(** [JSON.stringify(message)] *)
Definition JSON_stringify (message : Message) : string :=
  "{" ++ quote ++ "type" ++ quote ++ ":" ++ quote
  ++ match type message with
     | agent => "agent"
     | error => "error"
     end
  ++ quote ++ "," ++ quote ++ "content" ++ quote ++ ":" ++ quote
  ++ escaped (content message) ++ quote ++ "}".

(** [client.send(frame)] on an open socket: the frame is queued for the
    client; the call does not throw. *)
Definition send (frame : string) (client : Client) : Client :=
  mkClient (client_id client) (readyState client) (sent client ++ [frame]).

(** [broadcastMessage(message)]: nothing without a WebSocket server;
    otherwise every client whose [readyState] is 1 is sent the message. *)
Definition broadcastMessage (message : Message) : M unit :=
  fun st =>
    match wss st with
    | Some clients =>
        (Ok tt,
         mkState
           (Some (map (fun client =>
                         if readyState client =? 1
                         then send (JSON_stringify message) client
                         else client) clients))
           (trace st))
    | None => (Ok tt, st)
    end.

Section Handlers.

Variable W : World.

(** *** Extraction *)

(** [await verifyProof(proof)] *)
Definition call_verifyProof (proof : value) : M bool :=
  emit (Verify proof) ;;; lift (verifyProof W proof).

(** [console.log] of a template literal with these substitutions: what it
    prints is dropped, but the conversion of a substitution can throw. *)
Definition log (substitutions : list value) : M unit :=
  lift (_ <~ interpolate W substitutions ;; Ok tt).
(** * pyvmr: the resumable download manager (src/pyvmr/download.py)

    A shallow embedding of [DownloadManager] and [format_size].  The Python
    code talks to three things outside itself: the file system (pathlib,
    [open], [zipfile]), the network ([requests.get]) and the clock
    ([time.sleep]).  They are gathered in one [World] record that every
    method threads through; exceptions are the [Raise] branch of [result].

    Modelling choices, fixed here once:
    - a [Path] is its parent directory and its final component (the only
      part [suffix], [with_suffix] and [name] look at);
    - what the server answers and whether [open] fails are read from the
      world (functions of the request and of the number of requests made so
      far), so that retries can meet a different answer;
    - what [zipfile] makes of a file is read from the world too: whether
      it accepts the content, the files [extractall] then writes below the
      extraction directory, and the [OSError] that may interrupt it;
    - callbacks ([on_progress], [on_file_complete]) are opaque callables:
      only whether one was passed matters, and each call is logged;
    - [print], [tqdm], [time.sleep], [requests.get] and [extractall] leave an
      event in the world's log, in program order;
    - [mkdir] is logged and taken to succeed, and a [content-length] header
      is taken to hold a number;
    - floats ([retry_delay], [delay], the quotients of [format_size]) are
      exact rationals; [format_size] rounds the first quotient to a double's
      53 bits as CPython's true division does. *)

From Stdlib Require Import ZArith QArith String Ascii List Lia.
From stdpp Require Import base option list gmap strings pretty.

Local Open Scope string_scope.
Local Open Scope Z_scope.
Local Open Scope list_scope.

(** ** Paths (pathlib.PurePosixPath, as far as the code uses it) *)

Record Path := mkPath { parent : string; name : string }.

#[global] Instance Path_eq_dec : EqDecision Path.
Proof. solve_decision. Defined.

#[global] Instance Path_countable : Countable Path.
Proof.
  refine (inj_countable' (fun p => (parent p, name p))
                         (fun t => mkPath t.1 t.2) _).
  by intros [].
Defined.

(** [str(path)] *)
Definition str_path (p : Path) : string := parent p +:+ "/" +:+ name p.

(** [dir / filename], for a [filename] that is a single component. *)
Definition joinpath (dir : Path) (filename : string) : Path :=
  mkPath (str_path dir) filename.

(** [name.rfind('.')], returned as the two halves [name[:i]] and [name[i:]]. *)
Fixpoint rsplit_dot (s : string) : option (string * string) :=
  match s with
  | EmptyString => None
  | String c s' =>
      match rsplit_dot s' with
      | Some (stem, ext) => Some (String c stem, ext)
      | None => if Ascii.eqb c "." then Some (EmptyString, s) else None
      end
  end.

(** [PurePath.suffix]: [name[i:]] when [0 < i < len(name) - 1], else [''] *)
Definition suffix (p : Path) : string :=
  match rsplit_dot (name p) with
  | Some (stem, ext) =>
      if (0 <? String.length stem)%nat && (1 <? String.length ext)%nat
      then ext else ""
  | None => ""
  end.

(** [name[:-len(old_suffix)]] *)
Definition drop_end (n : nat) (s : string) : string :=
  String.substring 0 (String.length s - n) s.

(** [PurePath.with_suffix] (for a non-empty name and a well-formed suffix) *)
Definition with_suffix (p : Path) (new_suffix : string) : Path :=
  let old_suffix := suffix p in
  if String.eqb old_suffix ""
  then mkPath (parent p) (name p +:+ new_suffix)
  else mkPath (parent p) (drop_end (String.length old_suffix) (name p) +:+ new_suffix).
Lemma save_addresses_eq (l : list Address) (db : Database) :
  save_addresses l db
  = (Ok tt, on_addresses
              (fun m => foldl (fun m a => saved_addresses a m) m l) db).
Proof.
  revert db. induction l as [| a l IH]; intros db.
  - by destruct db.
  - unfold save_addresses in *. cbn [for_each].
    rewrite (bind_ok _ _ _ _ _ (Address_save_eq a db)), IH.
    by destruct db.
Qed.

Lemma clear_keeps (self row : Address) :
  a_id (clear_default_address self row) = a_id row
  /\ a_user (clear_default_address self row) = a_user row
  /\ a_address_type (clear_default_address self row) = a_address_type row.
Proof. unfold clear_default_address. by destruct (_ && _). Qed.

(** A row that is still a default after the clearing was one before,
    was left alone, and is not a sibling of [self]. *)
Lemma clear_default_survives (self row : Address) :
  a_is_default (clear_default_address self row) = true ->
  clear_default_address self row = row
  /\ a_is_default row = true
  /\ ~ (a_user row = a_user self
        /\ a_address_type row = a_address_type self
        /\ a_id row <> a_id self).
Proof.
  unfold clear_default_address.
  destruct (bool_decide (a_user row = a_user self)) eqn:E1;
    destruct (bool_decide (a_address_type row = a_address_type self)) eqn:E2;
    destruct (a_is_default row) eqn:Hdef;
    destruct (bool_decide (a_id row = a_id self)) eqn:E3;
    cbn; rewrite ?Hdef; intros Hs; try discriminate Hs;
    (split; [reflexivity |]); (split; [reflexivity |]);
    intros (Hu & Ht & Hi);
    try (apply bool_decide_eq_false in E1; contradiction);
    try (apply bool_decide_eq_false in E2; contradiction);
    try (apply bool_decide_eq_true in E3; contradiction).
Qed.

Lemma saved_addresses_lookup (self : Address) (m : gmap uuid Address) k b :
  saved_addresses self m !! k = Some b ->
  (k = a_id self /\ b = self)
  \/ (k <> a_id self
      /\ exists b0, m !! k = Some b0
         /\ a_id b = a_id b0 /\ a_user b = a_user b0
         /\ a_address_type b = a_address_type b0
         /\ (a_is_default b = true ->
             b = b0
             /\ ~ (a_is_default self = true /\ a_user self = a_user b0
                   /\ is_Some (a_user self)
                   /\ a_address_type b0 = a_address_type self
                   /\ a_id b0 <> a_id self))).
Proof.
  unfold saved_addresses. intros Hb.
  destruct (decide (k = a_id self)) as [-> | Hne].
  { rewrite lookup_insert_eq in Hb. left. naive_solver. }
  rewrite lookup_insert_ne in Hb by done. right. split; [done |].
  destruct (a_is_default self) eqn:Hdef; cbn [andb] in Hb;
    [case_bool_decide as Hu; cbn in Hb |]; try (exists b; naive_solver).
  rewrite lookup_fmap in Hb.
  destruct (m !! k) as [b0 |] eqn:Hb0; [| done].
  injection Hb as <-. exists b0.
  destruct (clear_keeps self b0) as (Hi & Hus & Ht).
  split_and!; try done.
  intros Hd. destruct (clear_default_survives _ _ Hd) as (He & _ & Hn).
  split; [done |]. naive_solver.
Qed.

Lemma saved_addresses_wf (self : Address) (m : gmap uuid Address) :
  addresses_wf m -> addresses_wf (saved_addresses self m).
Proof.
  intros Hwf k b Hb.
  destruct (saved_addresses_lookup _ _ _ _ Hb)
    as [[-> ->] | (_ & b0 & Hb0 & Hid & _)]; [done |].
  rewrite Hid. by apply Hwf.
Qed.

Lemma saved_addresses_one_default (self : Address) (m : gmap uuid Address)
    (u : uuid) (t : address_type) :
  addresses_wf m -> one_default m (Some u) t ->
  one_default (saved_addresses self m) (Some u) t.
Proof.
  intros Hwf Hone i j a b Ha Hb Hua Hub Hta Htb Hda Hdb.
  destruct (saved_addresses_lookup _ _ _ _ Ha)
    as [[-> ->] | (Hi & a0 & Ha0 & Hida & Hua0 & Hta0 & Hsa)];
  destruct (saved_addresses_lookup _ _ _ _ Hb)
    as [[-> ->] | (Hj & b0 & Hb0 & Hidb & Hub0 & Htb0 & Hsb)];
    try done.
  - destruct (Hsb Hdb) as (-> & Hn). exfalso. apply Hn.
    pose proof (Hwf _ _ Hb0) as Hk.
    split_and!; [done | congruence | by rewrite Hua | congruence | congruence].
  - destruct (Hsa Hda) as (-> & Hn). exfalso. apply Hn.
    pose proof (Hwf _ _ Ha0) as Hk.
    split_and!; [done | congruence | by rewrite Hub | congruence | congruence].
  - destruct (Hsa Hda) as (Ea & _), (Hsb Hdb) as (Eb & _). subst a b.
    by apply (Hone i j a0 b0).
Qed.

Lemma saved_addresses_clears (self : Address) (m : gmap uuid Address) k b :
  addresses_wf m ->
  a_is_default self = true -> is_Some (a_user self) ->
  saved_addresses self m !! k = Some b -> k <> a_id self ->
  a_user b = a_user self -> a_address_type b = a_address_type self ->
  a_is_default b = false.
Proof.
  intros Hwf Hd Hu Hb Hk Hbu Hbt.
  destruct (saved_addresses_lookup _ _ _ _ Hb)
    as [[-> ->] | (_ & b0 & Hb0 & Hid & Hub & Htb & Hs)]; [done |].
  apply not_true_is_false. intros Hdb.
  destruct (Hs Hdb) as (-> & Hn). apply Hn.
  pose proof (Hwf _ _ Hb0) as Hk0.
  split_and!; [done | congruence | done | done | congruence].
Qed.

End AddressFacts.

(** C9, for addresses that have an owner. From a store with at most one
    default address per user and type, any sequence of [Address.save]
    leaves at most one default address for every user and every type; and
    saving a default address of a user leaves every other address of that
    user and type non-default. *)
Theorem address_default_unique_per_user (db : Database) (l : list Address) :
  addresses_wf (addresses db) ->
  (forall u t, one_default (addresses db) (Some u) t) ->
  exists db',
    save_addresses l db = (Ok tt, db')
    /\ addresses_wf (addresses db')
    /\ (forall u t, one_default (addresses db') (Some u) t)
    /\ forall self db'',
         a_is_default self = true -> is_Some (a_user self) ->
         Address_save self db' = (Ok tt, db'') ->
         forall k b, addresses db'' !! k = Some b -> k <> a_id self ->
           a_user b = a_user self ->
           a_address_type b = a_address_type self ->
           a_is_default b = false.
Proof.
  intros Hwf Hone. rewrite save_addresses_eq. eexists; split; [reflexivity |].
  unfold on_addresses; cbn [addresses].
  assert (Hinv : addresses_wf (foldl (fun m a => saved_addresses a m)
                                     (addresses db) l)
                 /\ forall u t, one_default
                      (foldl (fun m a => saved_addresses a m) (addresses db) l)
                      (Some u) t).
  { generalize dependent (addresses db). clear db.
    induction l as [| a l IH]; intros m Hwf Hone; [done |].
    cbn [foldl]. apply IH.
    - by apply saved_addresses_wf.
    - intros u t. by apply saved_addresses_one_default. }
  destruct Hinv as [Hwf' Hone']. split_and!; try done.
  intros self db'' Hd Hu. rewrite Address_save_eq. intros [= <-].
  unfold on_addresses; cbn [addresses]. intros k b Hb Hk.
  intros Hbu Hbt. by eapply saved_addresses_clears.
Qed.

(** ** The order lookup *)

Section LookupFacts.

Lemma order_by_number_Some (number : string) (db : Database) (o : Order) :
  order_by_number number db = Some o ->
  o_order_number o = number /\ exists k, orders db !! k = Some o.
Proof.
  unfold order_by_number. intros H. apply find_some in H as [Hin Hnum].
  apply bool_decide_eq_true in Hnum. split; [exact Hnum |].
  apply list_elem_of_In, list_elem_of_fmap in Hin as ([k o'] & -> & Hin).
  exists k. by apply elem_of_map_to_list in Hin.
Qed.

Lemma order_by_number_None (number : string) (db : Database) k (o : Order) :
  order_by_number number db = None -> orders db !! k = Some o ->
  o_order_number o <> number.
Proof.
  unfold order_by_number. intros H Hk Hnum.
  assert (Hin : In o (map_to_list (orders db)).*2).
  { apply list_elem_of_In, list_elem_of_fmap. exists (k, o).
    split; [reflexivity |]. by apply elem_of_map_to_list. }
  pose proof (find_none _ _ H o Hin) as Hf. cbn beta in Hf.
  by rewrite bool_decide_eq_true_2 in Hf.
Qed.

= = =

**Exercise instructions**
For the string "mkPath", return every line of the data where it appears.

**Task response**
Record Path := mkPath { parent : string; name : string }.
                         (fun t => mkPath t.1 t.2) _).
  mkPath (str_path dir) filename.
  then mkPath (parent p) (name p +:+ new_suffix)
  else mkPath (parent p) (drop_end (String.length old_suffix) (name p) +:+ new_suffix).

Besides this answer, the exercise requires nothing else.